Einfachere Bedienung durch Bildanalyse und natürliche Sprache

Dank der neuen KI-Anbindung kann die Bildschirmlesefunktion VoiceOver Bilder, gescannte Rechnungen oder Dokumente systemweit viel genauer beschreiben. Nutzer können zudem über die Aktionstaste des iPhones Fragen zu Objekten im Kamerasucher stellen und sich in ganz normaler Alltagssprache weiterführende Details erklären lassen. Auch die Lupe-App übernimmt diese erweiterten Beschreibungen und lässt sich künftig mit einfachen Sprachbefehlen steuern.

Gleichzeitig wird die Sprachsteuerung flexibler. Menschen mit körperlichen Einschränkungen müssen sich bei der Navigation auf dem iPhone oder iPad keine exakten Beschriftungen von Tasten mehr merken. Das neue System versteht natürliche Anweisungen wie „Tippe auf den lila Ordner“, selbst wenn Apps intern gar nicht barrierefrei programmiert sind. Der „Accessibility Reader“ bereitet zudem komplexe Dokumente mit mehreren Spalten oder Tabellen übersichtlicher auf und liefert Zusammenfassungen sowie Übersetzungen, ohne das gewählte Layout zu verändern.
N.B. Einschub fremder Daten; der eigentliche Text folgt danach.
(* ===== verification/TieredCache.v ===== *)
(** * The lookup chain L1 memory, L2 disk, L3 peers
      (src/internal/cache/cache.go)

    What the cache needs from its lower tiers is stated by two classes: the
    operations ([L2Store], [L3Store]) and the one promise the chain relies on
    ([L2Laws]: a fresh disk hit has lifetime left).  [DiskCache.v] and
    [PeerCache.v] supply instances. *)

From S2P Require Import Prelude Cache.

#[local] Open Scope Z_scope.

(** ** Interfaces of the lower tiers *)

Class L2Store (D : Type) : Type := {
  l2_GetWithTTL : Z → string → D → option (string * Z) * D;
  l2_GetStaleWithTTL : Z → string → D → option (string * Z) * D;
  l2_Set : Z → string → string → Z → D → D;
  l2_Purge : D → D
}.

Class L2Laws (D : Type) `{L2Store D} : Prop := {
  l2_fresh now k d v ttl d' :
    l2_GetWithTTL now k d = (Some (v, ttl), d') → 0 < ttl
}.

Class L3Store (P : Type) : Type := {
  l3_Get : Z → string → P → option (string * Z) * P;
  l3_IsOwner : string → P → bool;
  l3_WriteThroughEnabled : P → bool;
  l3_SetWithTTL : Z → string → string → Z → P → P
}.

Module Tiered.
Import L1.

Section Tiers.
Context {D P : Type} `{L2Store D} `{L3Store P}.

(** ** Data *)

Record counters : Type := mkCounters {
  Hits : Z;
  Misses : Z;
  l1Stats : tierStats;
  l2Stats : tierStats;
  l3Stats : tierStats;
  backendFallthrough : Z
}.

Record Cache : Type := mkCache {
  defaultTTL : Z;
  disabled : bool;
  lim : limits;
  l1 : mem;
  promoteBuf : list string;
  stats : counters;
  l2 : option D;
  l3 : option P
}.

(** The clock readings of one call, in the order the code takes them. *)
Record reads : Type := mkReads {
  at_l1 : Z;
  at_l2 : Z;
  at_l3 : Z;
  at_evict : Z;
  at_store : Z;
  at_l2set : Z
}.

Definition promoteCap : nat := 512.

Definition with_l1 (m : mem) (c : Cache) : Cache :=
  mkCache (defaultTTL c) (disabled c) (lim c) m (promoteBuf c) (stats c) (l2 c) (l3 c).

Definition with_buf (b : list string) (c : Cache) : Cache :=
  mkCache (defaultTTL c) (disabled c) (lim c) (l1 c) b (stats c) (l2 c) (l3 c).

Definition with_stats (s : counters) (c : Cache) : Cache :=
  mkCache (defaultTTL c) (disabled c) (lim c) (l1 c) (promoteBuf c) s (l2 c) (l3 c).

Definition with_l2 (d : option D) (c : Cache) : Cache :=
  mkCache (defaultTTL c) (disabled c) (lim c) (l1 c) (promoteBuf c) (stats c) d (l3 c).

Definition with_l3 (p : option P) (c : Cache) : Cache :=
  mkCache (defaultTTL c) (disabled c) (lim c) (l1 c) (promoteBuf c) (stats c) (l2 c) p.

(** ** Counters *)

Definition bump_hits (s : counters) : counters :=
  mkCounters (Hits s + 1) (Misses s) (l1Stats s) (l2Stats s) (l3Stats s) (backendFallthrough s).

Definition bump_misses (s : counters) : counters :=
  mkCounters (Hits s) (Misses s + 1) (l1Stats s) (l2Stats s) (l3Stats s) (backendFallthrough s).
KI-Offensive für Barrierefreiheit | Apple rüstet Bedienungshilfen mit Apple Intelligence auf!

Bild: Apple

Automatische Untertitel und Rollstuhl-Steuerung per Blick

Für gehörlose und schwerhörige Nutzer führt Apple eine automatische Untertitelung ein. Da die Spracherkennung direkt auf dem Gerät läuft, werden Untertitel privat generiert. Egal ob für gestreamte Internetvideos oder private Clips von Freunden. Die Funktion wird auf dem iPhone, iPad, Mac, Apple TV und der Apple Vision Pro bereitgestellt.

Für die Apple Vision Pro kommt eine Steuerung für elektrische Rollstühle. Durch das präzise Augentracking des Headsets lassen sich kompatible Antriebssysteme (zum Start in den USA die Systeme Tolt und LUCI) komplett ohne Joystick steuern. Das System funktioniert über Bluetooth oder Kabelverbindung und benötigt kein ständiges Neukalibrieren.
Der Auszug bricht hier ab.